══ Material shown

(** * peakpip: a shallow embedding of [main.go]

    peakpip is a command-line wrapper around pip.  Each verb either builds an
    argument list and runs the pip executable, or queries the PyPI JSON index
    over HTTP.  The embedding keeps the shape of the Go source: the [PeakPip]
    struct and its methods, the cobra commands with their [Args] validators
    and [RunE] closures, and [main].

    Everything the program does to the outside world (running a child
    process, an HTTP GET, a write to stdout or stderr) is recorded as an
    [event] in a chronological trace, threaded through a small state monad.
    What the outside world answers (exit status of a child, HTTP response,
    outcome of JSON decoding, PATH lookup) is not decided by the program; it
    is taken as a family of oracles, variables of the section [Program]. *)

From stdpp Require Import base strings list gmap pretty.
From Stdlib Require Import ZArith Ascii.

Local Open Scope Z_scope.

(** ** Constants (main.go, lines 11-16) *)

Definition PyPIURL : string := "https://pypi.org/pypi".
Definition PyPISimpleURL : string := "https://pypi.org/simple".
(** [30 * time.Second], a [time.Duration] counted in nanoseconds. *)
Definition DefaultTimeout : Z := 30 * 1000000000.
Definition MaxConcurrency : Z := 10.
(** [http.StatusOK] *)
Definition StatusOK : Z := 200.

(** The line feed written by the ["\n"] of the Go format strings. *)
Definition nl : string := String (ascii_of_nat 10) "".

(** ** Data model (main.go, lines 17-55) *)

Record Release := {
  Filename : string;
  URL : string;
  PackageType : string;
  Size : Z;
  MD5Digest : string;
  SHA256Digest : string;
  UploadTime : string;
  PythonVersion : string
}.

Record Package := {
  Name : string;
  Version : string;
  Summary : string;
  Description : string;
  Author : string;
  Homepage : string;
  License : string;
  Keywords : list string;
  Classifiers : list string;
  Dependencies : list string;
  URLs : gmap string string
}.

Record PackageInfo := {
  Info : Package;
  Releases : gmap string (list Release);
  InfoURLs : list Release
}.

(** [client] is an [*http.Client]; the only thing the program configures on
    it is its [Timeout]. *)
Record PeakPip := {
  client : Z;
  pythonPath : string;
  pipPath : string;
  concurrent : Z;
  quiet : bool;
  verbose : bool;
  dryRun : bool;
  userInstall : bool;
  target : string
}.

(** ** Go [error] values

    The program sees three kinds of [error]: the [*exec.ExitError] of a child
    that exited with a non-zero status, errors made by [fmt.Errorf], and
    errors handed back by a library (transport failure of the HTTP client,
    failure of the JSON decoder, a child that could not be started, a failed
    PATH lookup). *)
Inductive error :=
  | ExitError (code : Z)
  | Errorf (msg : string)
  | LibError (msg : string).

(** The [Error()] method, which is what the verb [%v] prints. *)
Definition Error (e : error) : string :=
  match e with
  | ExitError code => "exit status " +:+ pretty code
  | Errorf msg => msg
  | LibError msg => msg
  end.

(** ** Events and the effect monad *)

(** [EvRun path args inherit]: [exec.Command(path, args...).Run()];
    [inherit] tells whether the child's stdout and stderr were set to the
    dispatcher's own ([cmd.Stdout = os.Stdout; cmd.Stderr = os.Stderr]).
    [EvGet url]: [client.Get(url)].
    [EvStdout s]: [fmt.Printf] / [fmt.Println].
    [EvStderr s]: [fmt.Fprintf(os.Stderr, ...)].
    [EvCobra msg]: cobra's own report of a failed command on stderr
    (the line [Error: msg] followed by the usage text of the command). *)
Inductive event :=
  | EvRun (path : string) (args : list string) (inherit : bool)
  | EvGet (url : string)
  | EvStdout (s : string)
  | EvStderr (s : string)
  | EvCobra (msg : string).

Definition is_run (e : event) : bool :=
  match e with EvRun _ _ _ => true | _ => false end.

Definition is_get (e : event) : bool :=
  match e with EvGet _ => true | _ => false end.

(** The child processes started along a trace, and the HTTP requests made. *)
Definition spawned (tr : list event) : list event := List.filter is_run tr.
Definition requested (tr : list event) : list event := List.filter is_get tr.

(** A computation reads the trace so far and returns a value and the
    extended trace. *)
Definition M (A : Type) : Type := list event -> A * list event.

Definition ret {A} (a : A) : M A := fun tr => (a, tr).

Definition bind {A B} (c : M A) (k : A -> M B) : M B :=
  fun tr => let (a, tr') := c tr in k a tr'.

Notation "'let*' x ':=' c 'in' k" := (bind c (fun x => k))
  (at level 10, x name, c at level 100, k at level 200).

Definition emit (e : event) : M unit := fun tr => (tt, tr ++ [e]).

(** [fmt.Printf] with its format already expanded. *)
Definition Printf (s : string) : M unit := emit (EvStdout s).
Definition Println (s : string) : M unit := emit (EvStdout (s +:+ nl)).
Definition Fprintf_Stderr (s : string) : M unit := emit (EvStderr s).

(** An HTTP response: status code and body. *)
Record Response := { StatusCode : Z; Body : string }.

(** ** The program *)

Section Program.

(** [exec.LookPath]: where an executable name is found on PATH, if at all. *)
Variable LookPath : string -> option string.

(** [cmd.Run()]: [None] is the nil error (the child exited with status 0);
    the answer may depend on everything that happened before. *)
Variable cmd_Run : list event -> string -> list string -> option error.

(** [client.Get(url)]: a transport error or a response. *)
Variable client_Get : list event -> string -> error + Response.

(** [json.NewDecoder(body).Decode(&packageInfo)]: a decoding error or the
    filled [PackageInfo]. *)
Variable json_Decode : string -> error + PackageInfo.

Definition Run (path : string) (args : list string) (inherit : bool)
  : M (option error) :=
  fun tr => (cmd_Run tr path args, tr ++ [EvRun path args inherit]).

Definition Get (url : string) : M (error + Response) :=
  fun tr => (client_Get tr url, tr ++ [EvGet url]).

(** *** Construction and initialisation (lines 56-82) *)

Definition NewPeakPip : PeakPip :=
  {| client := DefaultTimeout; pythonPath := ""; pipPath := "";
     concurrent := MaxConcurrency; quiet := false; verbose := false;
     dryRun := false; userInstall := false; target := "" |}.

Definition set_pythonPath (v : string) (p : PeakPip) : PeakPip :=
  {| client := client p; pythonPath := v; pipPath := pipPath p;
     concurrent := concurrent p; quiet := quiet p; verbose := verbose p;
     dryRun := dryRun p; userInstall := userInstall p; target := target p |}.

Definition set_pipPath (v : string) (p : PeakPip) : PeakPip :=
  {| client := client p; pythonPath := pythonPath p; pipPath := v;
     concurrent := concurrent p; quiet := quiet p; verbose := verbose p;
     dryRun := dryRun p; userInstall := userInstall p; target := target p |}.

(** [Initialize] mutates the receiver; here it returns the updated struct,
    or the error. *)
Definition Initialize (p : PeakPip) : error + PeakPip :=
  let pythonPath :=
    match LookPath "python3" with
    | Some path => Some path
    | None => LookPath "python"
    end in
  match pythonPath with
  | None => inl (Errorf "python executable not found in PATH")
  | Some pythonPath =>
    let p := set_pythonPath pythonPath p in
    let pipPath :=
      match LookPath "pip3" with
      | Some path => Some path
      | None => LookPath "pip"
      end in
    match pipPath with
    | None => inl (Errorf "pip executable not found in PATH")
    | Some pipPath => inr (set_pipPath pipPath p)
    end
  end.

(** *** Index client (lines 83-114) *)

Definition GetPackageInfo (p : PeakPip) (packageName : string)
  : M (error + PackageInfo) :=
  let url := PyPIURL +:+ "/" +:+ packageName +:+ "/json" in
  let* resp := Get url in
  match resp with
  | inl err =>
    ret (inl (Errorf ("failed to fetch package info: " +:+ Error err)))
  | inr resp =>
    if negb (StatusCode resp =? StatusOK) then
      ret (inl (Errorf ("package not found: " +:+ packageName)))
    else
      match json_Decode (Body resp) with
      | inl err =>
        ret (inl (Errorf ("failed to decode package info: " +:+ Error err)))
      | inr packageInfo => ret (inr packageInfo)
      end
  end.

(** Go returns the pair [([]Package, error)]; a nil slice is the empty
    list. *)
Definition SearchPackages (p : PeakPip) (query : string)
  : M (list Package * option error) :=
  let url := PyPISimpleURL +:+ "/" +:+ query +:+ "/" in
  let* resp := Get url in
  match resp with
  | inl err => ret ([], Some (Errorf ("search failed: " +:+ Error err)))
  | inr resp =>
    if StatusCode resp =? StatusOK then
      let* r := GetPackageInfo p query in
      match r with
      | inl err => ret ([], Some err)
      | inr packageInfo => ret ([Info packageInfo], None)
      end
    else ret ([], None)
  end.

(** *** Wrappers around pip (lines 115-272)

    Each wrapper builds its argument list by successive [append]s; the
    list is kept as a definition of its own, [<Method>_args]. *)

Definition InstallPackage_args (p : PeakPip) (packageSpec : string)
  : list string :=
  let args := ["install"] in
  let args := if quiet p then args ++ ["--quiet"] else args in
  let args := if verbose p then args ++ ["--verbose"] else args in
  let args := if userInstall p then args ++ ["--user"] else args in
  let args := if negb (String.eqb (target p) "")
              then args ++ ["--target"; target p] else args in
  args ++ [packageSpec].

Definition InstallPackage (p : PeakPip) (packageSpec : string)
  : M (option error) :=
  if dryRun p then
    let* _ := Printf ("would install: " +:+ packageSpec +:+ nl) in
    ret None
  else Run (pipPath p) (InstallPackage_args p packageSpec) true.

Definition UninstallPackage_args (p : PeakPip) (packageName : string)
  : list string :=
  let args := ["uninstall"; "-y"] in
  let args := if quiet p then args ++ ["--quiet"] else args in
  let args := if verbose p then args ++ ["--verbose"] else args in
  args ++ [packageName].

Definition UninstallPackage (p : PeakPip) (packageName : string)
  : M (option error) :=
  if dryRun p then
    let* _ := Printf ("would uninstall: " +:+ packageName +:+ nl) in
    ret None
  else Run (pipPath p) (UninstallPackage_args p packageName) true.

Definition ListPackages_args (p : PeakPip) (outdated : bool) : list string :=
  let args := ["list"] in
  let args := if outdated then args ++ ["--outdated"] else args in
  let args := if quiet p then args ++ ["--quiet"] else args in
  let args := if verbose p then args ++ ["--verbose"] else args in
  args.

Definition ListPackages (p : PeakPip) (outdated : bool) : M (option error) :=
  Run (pipPath p) (ListPackages_args p outdated) true.

(** [for _, x := range l { f(x) }] for a body that cannot leave the loop. *)
Fixpoint for_each {A} (f : A -> M unit) (l : list A) : M unit :=
  match l with
  | [] => ret tt
  | x :: rest => let* _ := f x in for_each f rest
  end.

Definition ShowPackage (p : PeakPip) (packageName : string)
  : M (option error) :=
  let* r := GetPackageInfo p packageName in
  match r with
  | inl err => ret (Some err)
  | inr packageInfo =>
    let info := Info packageInfo in
    let* _ := Printf ("name: " +:+ Name info +:+ nl) in
    let* _ := Printf ("version: " +:+ Version info +:+ nl) in
    let* _ := Printf ("summary: " +:+ Summary info +:+ nl) in
    let* _ := Printf ("author: " +:+ Author info +:+ nl) in
    let* _ := Printf ("homepage: " +:+ Homepage info +:+ nl) in
    let* _ := Printf ("license: " +:+ License info +:+ nl) in
    let* _ :=
      if (0 <? length (Dependencies info))%nat then
        let* _ := Printf ("dependencies:" +:+ nl) in
        for_each (fun dep => Printf ("  " +:+ dep +:+ nl))
                 (Dependencies info)
      else ret tt in
    let* _ :=
      if (0 <? length (Classifiers info))%nat then
        let* _ := Printf ("classifiers:" +:+ nl) in
        for_each (fun classifier => Printf ("  " +:+ classifier +:+ nl))
                 (Classifiers info)
      else ret tt in
    ret None
  end.

Definition UpgradePackage_args (p : PeakPip) (packageName : string)
  : list string :=
  let args := ["install"; "--upgrade"] in
  let args := if quiet p then args ++ ["--quiet"] else args in
  let args := if verbose p then args ++ ["--verbose"] else args in
  let args := if userInstall p then args ++ ["--user"] else args in
  args ++ [packageName].

Definition UpgradePackage (p : PeakPip) (packageName : string)
  : M (option error) :=
  if dryRun p then
    let* _ := Printf ("would upgrade: " +:+ packageName +:+ nl) in
    ret None
  else Run (pipPath p) (UpgradePackage_args p packageName) true.

Definition DownloadPackage_args (p : PeakPip) (packageName destDir : string)
  : list string :=
  let args := ["download"] in
  let args := if negb (String.eqb destDir "")
              then args ++ ["--dest"; destDir] else args in
  let args := if quiet p then args ++ ["--quiet"] else args in
  let args := if verbose p then args ++ ["--verbose"] else args in
  args ++ [packageName].

Definition DownloadPackage (p : PeakPip) (packageName destDir : string)
  : M (option error) :=
  if dryRun p then
    let* _ := Printf ("would download: " +:+ packageName +:+ " to "
                      +:+ destDir +:+ nl) in
    ret None
  else Run (pipPath p) (DownloadPackage_args p packageName destDir) true.

Definition FreezePackages_args : list string := ["freeze"].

════

— About this exercise —
Go through the material above and output exactly the lines from the one containing "argument list and" through the one containing "Everything the program".

— Solution to this problem —
    argument list and runs the pip executable, or queries the PyPI JSON index
    over HTTP.  The embedding keeps the shape of the Go source: the [PeakPip]
    struct and its methods, the cobra commands with their [Args] validators
    and [RunE] closures, and [main].

    Everything the program does to the outside world (running a child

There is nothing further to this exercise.